▶ **WHAT TO PRODUCE**
Reproduce verbatim the lines of the material below, starting at the line with "Inductive PromptField := Prompt_One" and ending at the line with "Definition de_stop (v", both inclusive; skip the rest.

▶ **THE DATA**
(* ===== verification/EngineServer.v ===== *)
(** * The engine's HTTP server

    [cgn-infer/src/server/mod.rs] and [server/types.rs], with [generate] of
    [cgn-infer/src/engine.rs]: OpenAI requests become requests to the scheduler,
    the scheduler's events become one JSON answer or an event stream. The stream
    is what the agent's adapter ([OpenAi]) reads. *)

From S2P Require Import Prelude StringFacts Float32 KvPool Scheduler Sampling Config Text Json.

(** ** Requests *)

Inductive StopField := Stop_One (s : string) | Stop_Many (v : list string).
Definition StopField_into_vec (s : StopField) : list string := match s with Stop_One s => [s] | Stop_Many v => v end.

Inductive PromptField := Prompt_One (s : string) | Prompt_Many (v : list string).
Definition PromptField_into_string (p : PromptField) : string :=
  match p with Prompt_One s => s | Prompt_Many v => foldr String.append "" v end.

Record ChatTurn := mkTurn { turn_role : string; turn_content : string }.

(** The sampling part that both request bodies share. *)
Record Knobs := mkKnobs {
  kn_model : option string;
  kn_max_tokens : Z;
  kn_temperature : option f32;
  kn_top_p : option f32;
  kn_top_k : option Z;
  kn_repetition_penalty : option f32;
  kn_seed : option Z;
  kn_stop : option StopField;
  kn_stream : bool;
}.

Record ChatCompletionRequest := mkChatCompletion { cc_messages : list ChatTurn; cc_knobs : Knobs }.
Record CompletionRequest := mkCompletion { cp_prompt : PromptField; cp_knobs : Knobs }.

Definition default_max_tokens : Z := 512.

(** [#[serde(untagged)]]: the first variant that fits. *)
Definition de_strings : Json -> option (list string) := de_vec de_string.
Definition de_stop (v : Json) : option StopField :=
  match de_string v with Some s => Some (Stop_One s) | None => Stop_Many <$> de_strings v end.
Definition de_prompt (v : Json) : option PromptField :=
  match de_string v with Some s => Some (Prompt_One s) | None => Prompt_Many <$> de_strings v end.

Definition de_chat_message (v : Json) : option ChatTurn :=
  struct_members ["role"; "content"] v ≫= fun f =>
  r ← required de_string "role" f; c ← required de_string "content" f; Some (mkTurn r c).

Definition de_knobs (f : list (string * Json)) : option Knobs :=
  m ← member (de_option de_string) None "model" f;
  n ← member de_u64 default_max_tokens "max_tokens" f;
  t ← member (de_option de_f32) None "temperature" f;
  p ← member (de_option de_f32) None "top_p" f;
  k ← member (de_option de_u64) None "top_k" f;
  r ← member (de_option de_f32) None "repetition_penalty" f;
  s ← member (de_option de_u64) None "seed" f;
  stop ← member (de_option de_stop) None "stop" f;
  stream ← member de_bool false "stream" f;
  Some (mkKnobs m n t p k r s stop stream).

Definition knob_names : list string := ["max_tokens"; "temperature"; "top_p"; "top_k"; "repetition_penalty"; "seed"; "stop"; "stream"].

Definition de_chat_completion_request (v : Json) : option ChatCompletionRequest :=
  struct_members ("model" :: "messages" :: knob_names) v ≫= fun f =>
  ms ← required (de_vec de_chat_message) "messages" f; k ← de_knobs f; Some (mkChatCompletion ms k).

Definition de_completion_request (v : Json) : option CompletionRequest :=
  struct_members ("model" :: "prompt" :: knob_names) v ≫= fun f =>
  p ← required de_prompt "prompt" f; k ← de_knobs f; Some (mkCompletion p k).

(** ** Errors *)

(** [ApiError::into_response]: status and type. *)
Definition api_error (e : Error) : Z * string :=
  match e with
  | Error_InvalidArgument _ | Error_Config _ | Error_Json => (400, "invalid_request_error")
  | Error_NotFound _ => (404, "invalid_request_error")
  | Error_Unavailable _ => (503, "server_error")
  | _ => (500, "server_error")
  end%Z.

(** ** Generation *)

(** [engine::GenerateRequest]. *)
Record GenerateRequest := mkGenerateRequest {
  gr_prompt : string;
  gr_max_tokens : Z;
  gr_stop : list string;
  gr_params : SamplingParams;
}.

(** What [Engine] holds beside the scheduler: the chat template and the
    tokenizer are third-party. *)
Record Engine := mkEngine {
  render_chat : list ChatTurn -> result string Error;
  tokenize : string -> result (list Z) string;
  detokenize : list Z -> option string;
  eos_token_id : option Z;
  model_id : string;
}.

Definition knob_params (k : Knobs) : SamplingParams :=
  sampling_params (kn_temperature k) (kn_top_p k) (Z.to_nat <$> kn_top_k k) (kn_repetition_penalty k) (kn_seed k).

Definition generate_request (prompt : string) (k : Knobs) : GenerateRequest :=
  mkGenerateRequest prompt (kn_max_tokens k) (default [] (StopField_into_vec <$> kn_stop k)) (knob_params k).

(** [chat_completions] and [completions] up to the start of generation. *)
Definition chat_completions (eng : Engine) (req : ChatCompletionRequest) : result GenerateRequest Error :=
  match cc_messages req with
  | [] => Err (Error_InvalidArgument "messages must not be empty")
  | _ => let? prompt := render_chat eng (cc_messages req) in Ok (generate_request prompt (cc_knobs req))
  end.
Definition completions (req : CompletionRequest) : GenerateRequest :=
  generate_request (PromptField_into_string (cp_prompt req)) (cp_knobs req).

Section generate.
Context `{BatchModel} `{SamplerOps} (params_of : SamplingParams -> sm_params).

(** [Engine::generate]: the request the scheduler gets. *)
Definition engine_generate (eng : Engine) (req : GenerateRequest) : result Request Error :=
  match tokenize eng (gr_prompt req) with
  | Err m => Err (Error_InvalidArgument ("tokenize: " +:+ m))
  | Ok ids => Ok (mkRequest ids (Z.to_nat (gr_max_tokens req)) (gr_stop req) (params_of (gr_params req)) (detokenize eng) (eos_token_id eng))
  end.
End generate.

(** [start_generation]: an error after the stream was opened is one event. *)
Definition start_generation (r : result (list StreamEvent) Error) : list StreamEvent :=
  match r with Ok evs => evs | Err _ => [mkStreamEvent "" (Some "error") 0 0] end.

(** [collect]: text, finish reason, prompt and completion tokens. *)
Fixpoint collect_loop (evs : list StreamEvent) (text : string) (pt ct : nat) : string * string * nat * nat :=
  match evs with
  | [] => (text, "stop", pt, ct)
  | ev :: evs' =>
      let text := text +:+ ev_delta ev in
      match ev_finish_reason ev with
      | Some f => (text, f, ev_prompt_tokens ev, ev_completion_tokens ev)
      | None => collect_loop evs' text (ev_prompt_tokens ev) (ev_completion_tokens ev)
      end
  end.
Definition collect (evs : list StreamEvent) : result (string * string * nat * nat) Error :=
  let '(text, finish, pt, ct) := collect_loop evs "" 0 0 in
  if String.eqb finish "error" then Err (Error_Internal "generation failed") else Ok (text, finish, pt, ct).

(** ** Answers *)

(** A member with [skip_serializing_if = "Option::is_none"]. *)
Definition json_opt (k : string) (v : option string) : list (string * Json) :=
  match v with Some s => [(k, JString s)] | None => [] end.

Definition envelope (id object : string) (created : Z) (model : string) (choice : list (string * Json)) : list (string * Json) :=
  [("id", JString id); ("object", JString object); ("created", JNumber created); ("model", JString model);
   ("choices", JArray [JObject (("index", JNumber 0) :: choice)])].

Definition usage_json (pt ct : nat) : Json :=
  JObject [("prompt_tokens", JNumber (Z.of_nat pt)); ("completion_tokens", JNumber (Z.of_nat ct));
           ("total_tokens", JNumber (Z.of_nat (pt + ct)))].

(** [ChatChunk] and [CompletionChunk]. *)
Definition chat_chunk (id : string) (created : Z) (model : string) (role content finish : option string) : Json :=
  JObject (envelope id "chat.completion.chunk" created model
    (("delta", JObject (json_opt "role" role ++ json_opt "content" content)) :: json_opt "finish_reason" finish)).
Definition completion_chunk (id : string) (created : Z) (model text : string) (finish : option string) : Json :=
  JObject (envelope id "text_completion" created model (("text", JString text) :: json_opt "finish_reason" finish)).

(** [ChatCompletionResponse] and [CompletionResponse]. *)
Definition chat_response (id : string) (created : Z) (model : string) (r : string * string * nat * nat) : Json :=
  let '(content, finish, pt, ct) := r in
  JObject (envelope id "chat.completion" created model
    [("message", JObject [("role", JString "assistant"); ("content", JString content)]); ("finish_reason", JString finish)]
    ++ [("usage", usage_json pt ct)]).
Definition completion_response (id : string) (created : Z) (model : string) (r : string * string * nat * nat) : Json :=
  let '(text, finish, pt, ct) := r in
  JObject (envelope id "text_completion" created model [("text", JString text); ("finish_reason", JString finish)]
    ++ [("usage", usage_json pt ct)]).

Section sse.
Context `{SerdeJson} (id : string) (created : Z) (model : string).

Definition with_done (ev : StreamEvent) (chunk : Json) : list string :=
  json_to_string chunk :: match ev_finish_reason ev with Some _ => ["[DONE]"] | None => [] end.

Definition event_chunk (ev : StreamEvent) : Json :=
  chat_chunk id created model None (if is_empty (ev_delta ev) then None else Some (ev_delta ev)) (ev_finish_reason ev).

(** The data of the events, in order. *)
Definition chat_sse_stream (evs : list StreamEvent) : list string :=
  json_to_string (chat_chunk id created model (Some "assistant") None None) :: concat (map (fun ev => with_done ev (event_chunk ev)) evs).

Definition completion_sse_stream (evs : list StreamEvent) : list string :=
  concat (map (fun ev => with_done ev (completion_chunk id created model (ev_delta ev) (ev_finish_reason ev))) evs).
End sse.

(** ** Server-sent events

    axum's rendering: an event is its data line and an empty line, a keep-alive
    is a comment. *)

Class AxumSse := { sse_event : string -> list Z; sse_keep_alive : list Z }.

Class AxumSseLaws `{AxumSse} : Prop := {
  sse_event_line s l : as_bytes s = utf8 l -> one_line l -> sse_event s = utf8 (lit "data: " ++ l ++ [10; 10]%Z);
  sse_comment_line : exists l, sse_keep_alive = utf8 (58 :: l ++ [10; 10])%Z /\ one_line l;
}.

(** The bytes of a response: the events, keep-alives wherever time passed. *)
Definition wire `{AxumSse} (items : list (option string)) : list Z :=
  concat (map (fun i => match i with Some s => sse_event s | None => sse_keep_alive end) items).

▶ **ANSWER AREA**
Inductive PromptField := Prompt_One (s : string) | Prompt_Many (v : list string).
Definition PromptField_into_string (p : PromptField) : string :=
  match p with Prompt_One s => s | Prompt_Many v => foldr String.append "" v end.

Record ChatTurn := mkTurn { turn_role : string; turn_content : string }.

(** The sampling part that both request bodies share. *)
Record Knobs := mkKnobs {
  kn_model : option string;
  kn_max_tokens : Z;
  kn_temperature : option f32;
  kn_top_p : option f32;
  kn_top_k : option Z;
  kn_repetition_penalty : option f32;
  kn_seed : option Z;
  kn_stop : option StopField;
  kn_stream : bool;
}.

Record ChatCompletionRequest := mkChatCompletion { cc_messages : list ChatTurn; cc_knobs : Knobs }.
Record CompletionRequest := mkCompletion { cp_prompt : PromptField; cp_knobs : Knobs }.

Definition default_max_tokens : Z := 512.

(** [#[serde(untagged)]]: the first variant that fits. *)
Definition de_strings : Json -> option (list string) := de_vec de_string.
Definition de_stop (v : Json) : option StopField :=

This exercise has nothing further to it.